Social Networking

A Little Birdie Told Me…

I gave in. I created a Twitter account. Yes I know I’m a bit late, but I simply didn’t see the need for one, especially with Facebook dominating most of our lives. I decided to google Twitter, to see how the media has perceived it. Article after article came up filled with praise. They each described Twitter as a new global phenomenon, and by the enthusiasm generated from one single social networking site you would have thought they’d found a cure for cancer!

However, the question ‘what even is Twitter?’ had been left unanswered in my mind. All I had found out was how great Twitter apparently is and after the success of Facebook, I assumed that it was a social networking site not too dissimilar. How wrong I was.

Curious to be part of this world of ‘tweeting’, I succumbed and followed the masses by creating an account. Disappointment flooded me. I was expecting some hi-tech, super-cool, better version of Facebook, and what do I get? Facebook minus photo albums, videos, applications, chat…well basically Facebook minus everything other than the ‘update your status’ box. Twitter is basically a communications platform that limits you to a couple of sentences at most. What’s next? Software that allows you to send a single punctuation mark to describe your mood?

I felt cheated, used, and disillusioned. Social networking? What a con. In my exasperation to prove my first impressions wrong I began to ‘follow’ people. Twitter was just beginning to seem like a less useful and more ‘stalker-esque’ version of Facebook. Because ‘following’ somebody is absolutely normal, isn’t it? What happened to the good old ‘add as friend’?

It began to dawn on me that Twitter was definitely not created for people like me. It’s true to say that its most common users are celebrities and businesses. I guess you could regard it as a marketing ploy, a way to get yourself out in the world wide web, without all the hassle and formality of a website. Celebrities from Snoop Dogg to Barack Obama have Twitter accounts, and they actually use them! It seems that Twitter is a way for fans to stalk their favourite celebrities’ every move! Perez Hilton, an American blogger, claims to like the site because sometimes celebrities update their ‘tweets’ without consulting their personal assistants or agents. How thrilling.

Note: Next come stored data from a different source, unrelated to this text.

(** X19: the edge cases of [simulate].  From a terminal state the loop
    is not entered: nothing is printed and Python's [None] is returned,
    whatever the model holds.  From a state that is not terminal, a state
    that the state array does not hold raises [IndexError], and a model
    without a policy raises [TypeError]. *)
Theorem simulate_edge_cases (isTerminal : Z → bool) (m : MDP.model)
    (state : Z) (d : MDP.draws) (ds : list MDP.draws) :
  (isTerminal state = true →
   MDP.simulate isTerminal m state (d :: ds) = Some (Ok ([], None))) ∧
  (isTerminal state = false → state ∉ MDP.s m →
   MDP.simulate isTerminal m state (d :: ds) = Some (Raise IndexError)) ∧
  (isTerminal state = false → state ∈ MDP.s m → MDP.policy m = None →
   MDP.simulate isTerminal m state (d :: ds) = Some (Raise TypeError)).
Proof.
  unfold MDP.simulate. split_and!.
  - by intros ->.
  - intros -> Hs. cbn [MDP.simulate_loop]. unfold MDP.simulate_step.
    by rewrite where_first_absent.
  - intros -> Hs HP. cbn [MDP.simulate_loop]. unfold MDP.simulate_step.
    destruct (where_first_present _ _ Hs) as (i & -> & _).
    by rewrite HP.
Qed.

Lemma end_state_move (p u : R) (x y : nat) :
  0 <= u < 1 → (y < 101)%nat → x = 0%nat ∨ x = 100%nat →
  MDP.takeAction (game p) x y u = Ok 101%Z.
Proof.
  intros Hu Hy Hx. unfold MDP.takeAction. rewrite end_state_row by done.
  cbn [mbind result_bind].
  apply (choice_at _ _ u 101); [| by rewrite game_states |].
  - rewrite game_states, arange_length.
    apply accepted_distribution;
      [lia | apply dead_row_length | apply dead_row_ok | apply dead_row_sum].
  - rewrite dead_row_sum, dead_row_prefix.
    rewrite take_ge by (rewrite dead_row_length; lia).
    rewrite dead_row_sum. lra.
Qed.

Lemma overshoot_refused (p u : R) (x y : nat) :
  (x < 102)%nat → (y < 101)%nat → x ≠ 100%nat → overshoots x y = true →
  atol < Rabs p →
  MDP.takeAction (game p) x y u = Raise ValueError.
Proof.
  intros Hx Hy H100 Hov Hp. pose proof (overshoots_inv x y Hov) as H0.
  unfold MDP.takeAction. rewrite game_row by done. cbn [mbind result_bind].
  apply choice_refused. intros (_ & _ & _ & Hs).
  rewrite row_mass, Rsum_tally in Hs.
  pose proof (forallb_seq _ _ y
                (forallb_seq _ _ x overshoot_rows Hx) Hy) as H.
  cbn beta in H. rewrite Hov in H.
  assert (E : (x =? 100)%nat = false) by (by apply Nat.eqb_neq).
  rewrite E in H. cbn [negb andb implb] in H. unfold overshoot_row in H.
  apply Rabs_bounds in Hs.
  assert (Hp' : atol < p ∨ atol < - p).
  { unfold Rabs in Hp. destruct (Rcase_abs p); lra. }
  apply orb_true_iff in H as [H|H]; [apply orb_true_iff in H as [H|H]|];
    apply tally_is_eq in H; rewrite H in Hs;
    change (INR 0) with 0 in Hs; change (INR 1) with 1 in Hs;
    change (INR 2) with (1 + 1) in Hs; lra.
Qed.

Lemma extractPolicy_rows_sum (m : MDP.model) (V : list R) (tau : R) :
  shaped m → MDP.values m = Some V → length V = length (MDP.s m) →
  0 < tau →
  ∃ P, MDP.extractPolicy m (Some tau) = Ok (MDP.set_policy m P) ∧
    length P = length (MDP.s m) ∧
    ∀ i, (i < length (MDP.s m) - 1)%nat →
      ∃ row, MDP.state_policy m tau i = Ok (Real <$> row) ∧
             P !! i = Some (Real <$> row) ∧
             length row = length (MDP.a m) ∧
             Forall (fun x => 0 < x <= 1) row ∧ Rsum row = 1.
Proof.
  intros Hsh HV Hlen Htau.
  destruct (extractPolicy_total m V tau) as (P & HP & HlP & Hrows); [done..|].
  exists P. split_and!; [done | done |].
  intros i Hi.
  destruct (state_policy_Ok m V tau i)
    as (ri & ti & mx & Hri & Hti & Hl & Hmx & Hsp); [done..|].
  destruct (Hrows i Hi) as (row & Hrow & HPi).
  rewrite Hsp in Hrow. injection Hrow as <-.
  eexists. split_and!; [done | done | | |].
  - unfold Spec.softmax, Spec.action_values. by rewrite !length_fmap.
  - apply Forall_lookup. intros a pa. apply softmax_entries.
  - apply softmax_sum. unfold Spec.action_values.
    destruct Hsh as (Ha & _). destruct ti; [simpl in Hl; lia | done].
Qed.

(** The game that the constructor returns. *)
Lemma init_game (p : R) (epsilon tau : option R) :
  0 <= p <= 1 →
  ∃ fuel V P,
    (∀ k, BettingGame.init (fuel + k) (Some p) epsilon tau
          = Some (Ok (BettingGame.mk
                        (MDP.set_policy (MDP.set_values (game p) V) P) p))) ∧
    length P = 102%nat ∧
    (∀ i, (i < 101)%nat →
       ∃ row, P !! i = Some (Real <$> row) ∧ length row = 101%nat ∧
              Forall (fun x => 0 < x <= 1) row ∧ Rsum row = 1) ∧
    (∀ x, x = 0%nat ∨ x = 100%nat →
       P !! x = Some (replicate 101 (Real (1 / 101)))).
Proof.
  intros Hp. destruct (game_lengths p) as (Hls & Hla & _).
  destruct (valueIteration_terminates (game p) None) as (fuel & V & HV & Hlen);
    [apply (game_shaped p None) | by apply (game_substochastic p None)
    | simpl; lra | lia | simpl; lra |].
  destruct (extractPolicy_rows_sum (MDP.set_values (game p) V) V (1 / 10))
    as (P & HP & HlP & Hrows);
    [apply (game_shaped p (Some V)) | reflexivity | exact Hlen | lra |].
  cbn [MDP.set_values MDP.s MDP.a] in HlP, Hrows.
  rewrite Hls in HlP, Hrows, Hlen. rewrite Hla in Hrows.
  exists fuel, V, P. split; [|split; [exact HlP|split]].
  - intros k. rewrite init_unfold. change (default (1 / 2) (Some p)) with p.
    rewrite (valueIteration_more _ _ _ k _ HV).
    cbn [mbind result_bind]. by rewrite HP.
  - intros i Hi. destruct (Hrows i ltac:(lia)) as (row & _ & H).
    by exists row.
  - intros x Hx. destruct (Hrows x ltac:(lia)) as (row & Hsp & -> & _).
    rewrite end_state_policy in Hsp by done. by injection Hsp as <-.
Qed.

Lemma game_isTerminal (x : nat) :
  x ≠ 101%nat → BettingGame.isTerminal (Z.of_nat x) = false.
Proof. intros Hx. unfold BettingGame.isTerminal. apply Z.eqb_neq. lia. Qed.

Lemma subscript_nat {A} (l : list A) (x : nat) :
  subscript l (Z.of_nat x) = index l x.
Proof.
  unfold subscript.
  destruct (Z.leb_spec 0 (Z.of_nat x)) as [_|?]; [|lia]. by rewrite Nat2Z.id.
Qed.

(** The probabilities that [simulate] hands to the generator for a row
    of the policy that sums to 1. *)
Lemma policy_row_accepted (row : list R) :
  row ≠ [] → Forall (fun x => 0 < x <= 1) row → Rsum row = 1 →
  (fun x => fdiv x (fsum (Real <$> row))) <$> (Real <$> row) = Real <$> row ∧
  accepted (length (Real <$> row)) row.
Proof.
  intros Hne HF Hs. split.
  - rewrite normalize_Real by lra. f_equal. rewrite Hs.
    rewrite <- (list_fmap_id row) at 2. apply list_fmap_ext.
    intros _ x _. simpl. lra.
  - rewrite length_fmap. apply accepted_distribution; [|done| |done].
    + by destruct row.
    + eapply Forall_impl; [exact HF|]. intros x Hx. simpl in Hx. lra.
Qed.

Lemma simulate_step_at (p : R) (V : list R) (P : list (list npfloat))
    (x y k : nat) (row : list R) (py : R) (d : MDP.draws) :
  (x < 101)%nat → (y < 101)%nat →
  P !! x = Some (Real <$> row) → length row = 101%nat →
  Forall (fun v => 0 < v <= 1) row → Rsum row = 1 →
  choice (Real <$> row) row (MDP.pick d) = Ok (Real py) →
  choice_uniform (where_eq (Real <$> row) (Real py) 0) (MDP.tie d) = Ok y →
  MDP.simulate_step (MDP.set_policy (MDP.set_values (game p) V) P)
    (Z.of_nat x) d
  = (nextState ← MDP.takeAction (game p) x y (MDP.move d);
     Ok (Z.of_nat y, nextState)).
Proof.
  intros Hx Hy HPx Hl HF Hs Hc Hw.
  destruct (policy_row_accepted row) as [Hnorm _]; [by destruct row | done..|].
  unfold MDP.simulate_step.
  cbn [MDP.set_policy MDP.set_values MDP.s MDP.policy MDP.a].
  rewrite game_states, where_first_arange by lia.
  cbn [mbind result_bind from_option]. apply index_Ok in HPx as HPx'.
  rewrite HPx'. cbn [mbind result_bind].
  rewrite Hnorm. unfold choice_float. rewrite finite_Real, Hc.
  cbn [mbind result_bind]. rewrite subscript_nat, HPx'.
  cbn [mbind result_bind]. rewrite Hw.
  cbn [mbind result_bind]. rewrite takeAction_frame.
  destruct (MDP.takeAction (game p) x y (MDP.move d)) as [z|e]; [|done].
  cbn [mbind result_bind].
  change (MDP.a (game p)) with (BettingGame.arange 101).
  rewrite (proj2 (index_Ok _ _ _) (arange_lookup 101 y Hy)). done.
Qed.

(** X20: a simulation of the game that the constructor returns, started
    in an end-game state, 0 or 100: whatever the generator draws, one
    line is printed, with an action that the draw picks among all 101,
    and [simulate] returns the dead state 101. *)
Theorem simulate_from_end_state (p : R) :
  0 <= p <= 1 →
  ∃ sweeps g,
    (∀ k, BettingGame.init (sweeps + k) (Some p) None None = Some (Ok g)) ∧
    ∀ (x : nat) (d : MDP.draws) (ds : list MDP.draws),
      x = 0%nat ∨ x = 100%nat →
      0 <= MDP.pick d < 1 → 0 <= MDP.move d < 1 →
      MDP.simulate BettingGame.isTerminal (BettingGame.mdp g)
        (Z.of_nat x) (d :: ds)
      = Some (Ok ([(Z.of_nat x, Z.of_nat (MDP.tie d mod 101), 101%Z)],
                  Some 101%Z)).
Proof.
  intros Hp.
  destruct (init_game p None None Hp) as (fuel & V & P & Hg & HlP & _ & Hend).
  eexists fuel, _. split; [exact Hg|].
  intros x d ds Hx Hpick Hmove. cbn [BettingGame.mdp].
  pose proof (Hend x Hx) as HPx.
  rewrite <- (fmap_replicate Real) in HPx.
  assert (Hk : (MDP.tie d mod 101 < 101)%nat) by (apply Nat.mod_upper_bound; lia).
  assert (Hsum : Rsum (replicate 101 (1 / 101)) = 1).
  { rewrite Rsum_replicate.
    replace (INR 101) with 101 by (rewrite INR_IZR_INZ; done). lra. }
  assert (HF : Forall (fun v => 0 < v <= 1) (replicate 101 (1 / 101))).
  { apply Forall_replicate. lra. }
  destruct (policy_row_accepted (replicate 101 (1 / 101))) as [_ Hacc];
    [discriminate | exact HF | exact Hsum |].
  destruct (choice_accepted _ _ (MDP.pick d) Hacc Hpick)
    as (i & v & pi & Hc & Hv & _).
  rewrite list_lookup_fmap in Hv.
  destruct (replicate 101 (1 / 101) !! i) as [c|] eqn:Hi; [|done].
  apply lookup_replicate in Hi as [-> _]. injection Hv as <-.
  unfold MDP.simulate. rewrite game_isTerminal by lia.
  cbn [MDP.simulate_loop].
  rewrite (simulate_step_at p V P x (MDP.tie d mod 101) 0
             (replicate 101 (1 / 101)) (1 / 101));
    [| lia | done | done | apply length_replicate | done | done | done |].
  - rewrite end_state_move by done. cbn [mbind result_bind].
    change (BettingGame.isTerminal 101) with true. done.
  - rewrite fmap_replicate, where_eq_replicate. unfold choice_uniform.
    rewrite length_seq, decide_False by lia. apply index_Ok.
    by rewrite lookup_seq_lt.
Qed.

Lemma simulate_from_end_state_witness :
  ∃ sweeps g,
    (∀ k, BettingGame.init (sweeps + k) (Some (1 / 2)) None None
          = Some (Ok g)) ∧
    ∀ (x : nat) (d : MDP.draws) (ds : list MDP.draws),
      x = 0%nat ∨ x = 100%nat →
      0 <= MDP.pick d < 1 → 0 <= MDP.move d < 1 →
      MDP.simulate BettingGame.isTerminal (BettingGame.mdp g)
        (Z.of_nat x) (d :: ds)
      = Some (Ok ([(Z.of_nat x, Z.of_nat (MDP.tie d mod 101), 101%Z)],
                  Some 101%Z)).
Proof.
  apply (simulate_from_end_state (1 / 2)). lra.
Defined.

(** X21: a simulation of the game that the constructor returns can
    fail.  For a bias above the tolerance of [np.random.choice] and every
    state from 51 to 99 there are draws of the generator, within their
    ranges, for which the policy picks the stake that would bring the
    gambler to exactly 101; [takeAction] then raises [ValueError] and so
    does [simulate]. *)
Theorem simulate_can_raise (p : R) :
  atol < p <= 1 →
  ∃ sweeps g,
    (∀ k, BettingGame.init (sweeps + k) (Some p) None None = Some (Ok g)) ∧
    ∀ x : nat, (51 <= x <= 99)%nat →
      ∃ d, 0 <= MDP.pick d < 1 ∧ 0 <= MDP.move d < 1 ∧
        ∀ ds, MDP.simulate BettingGame.isTerminal (BettingGame.mdp g)
                (Z.of_nat x) (d :: ds)
              = Some (Raise ValueError).
Proof.
  intros Hp. pose proof atol_small as Hat.
  destruct (init_game p None None ltac:(lra))
    as (fuel & V & P & Hg & HlP & Hrows & _).
  eexists fuel, _. split; [exact Hg|].
  intros x Hx. cbn [BettingGame.mdp].
  destruct (Hrows x ltac:(lia)) as (row & HPx & Hl & HF & Hs).
  set (y := (101 - x)%nat).
  destruct (lookup_lt_is_Some_2 row y) as [py Hpy]; [unfold y; lia|].
  pose proof (Forall_lookup_1 _ _ _ _ HF Hpy) as Hpos. simpl in Hpos.
  destruct (policy_row_accepted row) as [_ Hacc]; [by destruct row | done..|].
  destruct (choice_onto (Real <$> row) row y (Real py) py Hacc)
    as (u & Hu & Hc); [by rewrite list_lookup_fmap, Hpy | done | lra |].
  assert (Hin : y ∈ where_eq (Real <$> row) (Real py) 0).
  { apply (where_eq_elem _ py 0 y). by rewrite list_lookup_fmap, Hpy. }
  apply list_elem_of_lookup in Hin as [k Hk].
  exists (MDP.mk_draws u k 0).
  cbn [MDP.pick MDP.move]. split; [done|]. split; [lra|].
  intros ds. unfold MDP.simulate. rewrite game_isTerminal by lia.
  cbn [MDP.simulate_loop].
  rewrite (simulate_step_at p V P x y k row py);
    [| lia | unfold y; lia | done.. | by apply choice_uniform_at].
  cbn [MDP.move].
  rewrite overshoot_refused; [done | lia | unfold y; lia | lia | |].
  - unfold overshoots, y. apply orb_true_iff. left.
    rewrite !andb_true_iff, Nat.eqb_eq, !Nat.leb_le. lia.
  - rewrite Rabs_right by lra. lra.
Qed.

Seriously, what has the world come to? I thought the obsession with Facebook was a bit much, but in comparison to Twitter, it’s relatively healthy. At least we’re stalking people we know, that we actually interact with and that actually play a part in our lives. Why would we waste hours of our time following people that don’t even know we exist? Honestly, does anyone care that Martha Stewart’s “doggies” voted yesterday?

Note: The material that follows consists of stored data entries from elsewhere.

(** It is refused when a movement refers to one of them. *)
Lemma flush_deleted_product_referenced (db : DB) (k : UUID) :
  k ∈ map Product.id (products db) →
  movements_of db k ≠ [] →
  flush_error db
    (with_products (List.filter (λ r, negb (String.eqb (Product.id r) k))) db)
  = Some (IntegrityError "violates foreign key constraint").
Proof.
  intros Hk Hsome. apply flush_error_foreign_key.
  - split; cbn [with_products users categories products inventory_transactions];
      [|apply integer_column_same].
    apply integer_column_intro. intros r Hr. right.
    exact (elem_of_filter_in _ _ _ _ Hr).
  - repeat split; cbn [with_products users categories products inventory_transactions];
      try apply key_constraint_same.
    apply key_constraint_filter.
  - intros (_ & _ & Hfk).
    cbn [with_products users categories products inventory_transactions] in Hfk.
    unfold movements_of in Hsome.
    destruct (List.filter _ (inventory_transactions db)) as [|t ts] eqn:Hf;
      [congruence|].
    assert (In t (List.filter
                    (λ t, String.eqb (InventoryTransaction.product_id t) k)
                    (inventory_transactions db))) as Ht
      by (rewrite Hf; left; reflexivity).
    apply List.filter_In in Ht as [Ht Htk]. apply String.eqb_eq in Htk.
    assert ((InventoryTransaction.id t, InventoryTransaction.product_id t)
            ∈ map (λ t, (InventoryTransaction.id t, InventoryTransaction.product_id t))
                (inventory_transactions db)) as Hin
      by (apply elem_of_map; eauto).
    destruct (proj1 (Forall_forall _ _) Hfk _ Hin) as [Hthere|[_ Hnot]]; cbn in *.
    + rewrite Htk in Hthere.
      apply elem_of_map in Hthere as (r & Hr & Hrk).
      apply List.filter_In in Hr as [_ Hr].
      apply String.eqb_eq in Hrk. rewrite Hrk in Hr. discriminate.
    + rewrite Htk in Hnot. exact (Hnot Hk).
Qed.
(** C5: the two handlers registered for POST /api/play are not equivalent.
    On a ledger where alice holds 1000 credits and the game "g-1" costs 100
    with a fee of 10 percent and doubles the stake with probability one
    half, the request {gameId: "g-1", cost: 100, result: 50} is answered by
    the first handler with the balance 950 and a play record without fee,
    and by the second, whatever the sample, with the balance 1080 or 900
    and a play record with the fee 10. *)
Theorem play_handlers_differ :
  exists (d : Data) (uid : string) (body : PlayBody),
  forall (rnd : Q) (uuid1 uuid2 uuid3 now : string),
  exists (b1 b2 : number) (p1 p2 : Play.t),
    snd (play_simple uid body uuid1 now d) = Json (b1, p1) /\
    snd (play_secure uid (gameId body) rnd uuid2 uuid3 now d) = Json (b2, p2) /\
    balance uid (fst (play_simple uid body uuid1 now d)) = Some b1 /\
    balance uid (fst (play_secure uid (gameId body) rnd uuid2 uuid3 now d)) = Some b2 /\
    b1 = num 950 /\
    (b2 = num 1080 \/ b2 = num 900) /\
    ~ same_number b1 b2 /\
    Play.fee p1 = undefined /\
    Play.fee p2 = Num (num 10) /\
    ~ same_number (Play.award p1) (Play.award p2).
Proof.
  exists (casino game_coin), "alice", body_coin.
  intros rnd uuid1 uuid2 uuid3 now.
  destruct (play_secure_accepts "alice" "g-1" rnd uuid2 uuid3 now (casino game_coin)
              game_coin (alice (num 1000)))
    as (Hr & Hb & _); try reflexivity; [discriminate|].
  cbn [gameId body_coin].
  rewrite Hr, Hb. rewrite coin_multiplier.
  exists (num 950).
  destruct (Qle_bool rnd (1 # 2)).
  - exists (num 1080). eexists. eexists.
    split; [reflexivity|]. split; [reflexivity|]. split; [reflexivity|].
    split; [reflexivity|]. split; [reflexivity|]. split; [left; reflexivity|].
    split; [vm_compute; discriminate|]. split; [reflexivity|]. split; [reflexivity|].
    vm_compute. discriminate.
  - exists (num 900). eexists. eexists.
    split; [reflexivity|]. split; [reflexivity|]. split; [reflexivity|].
    split; [reflexivity|]. split; [reflexivity|]. split; [right; reflexivity|].
    split; [vm_compute; discriminate|]. split; [reflexivity|]. split; [reflexivity|].
    vm_compute. discriminate.
Qed.

(** ** Game configuration *)

Lemma admin_update_game_found (gameId : string) (payload : Patch) (d : Data)
    (cur : GameConfig.t) :
  game_config gameId d = Some cur ->
  admin_update_game gameId payload d =
    (set_gameConfigs (Some (<[gameId := patched payload cur]> (default ∅ (gameConfigs d)))) d,
     Json (patched payload cur)).
Proof.
  unfold game_config, admin_update_game.
  destruct (gameConfigs d) as [cs|]; simpl; [|discriminate].
  intros ->. reflexivity.
Qed.

(** The update has one error answer, 404, for a game that has no config. *)
Lemma admin_update_game_error (gameId : string) (payload : Patch) (d : Data) :
  is_error (snd (admin_update_game gameId payload d)) = true ->
  game_config gameId d = None /\
  admin_update_game gameId payload d = (d, Error 404 "Game not found").
Proof.
  unfold game_config, admin_update_game.
  destruct (gameConfigs d) as [cs|]; simpl.
  - destruct (cs !! gameId); simpl; [discriminate|]. intros _. split; reflexivity.
  - rewrite lookup_empty. intros _. split; reflexivity.
Qed.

The ‘tweets’ I came across grew more and more irrelevant and idiotic. Why does the world need a service that lets you send 140 character updates to your ‘followers’? It’s not as if we’ve all been sitting around wondering, “If only there were a technology that would allow me to alert my friends in real time about my choice of breakfast cereal this morning.”

However, as I persevered, I began to see the attraction of a concept like Twitter. The recent London riots really opened my eyes to this. Twitter opens a huge forum for dialogue for celebrities and regular citizens alike, allowing people to voice their opinions and share interesting updates and links. Unlike Facebook, Twitter allows everyone to see your tweets, not just your friends, and creates a platform for one to be noticed in the world.

After my initial skepticism, I’m afraid to say I may have judged Twitter a little harshly. After creating my very own Twitter account only a week ago, I am keen to hang in there. So, only two people are following me, but maybe in another month another five will be, and then another five…who knows? My initial comparison of Twitter to Facebook was ill-informed as clearly the two are very different. Although both fall under the term “social networking”, Facebook puts more emphasis on the “social” and Twitter on the “networking”. However, I won’t be a complete Twitter-convert anytime soon and after a week of ‘tweeting’ I must say that I’m looking forward to returning to the comfortable and familiar world of Facebook.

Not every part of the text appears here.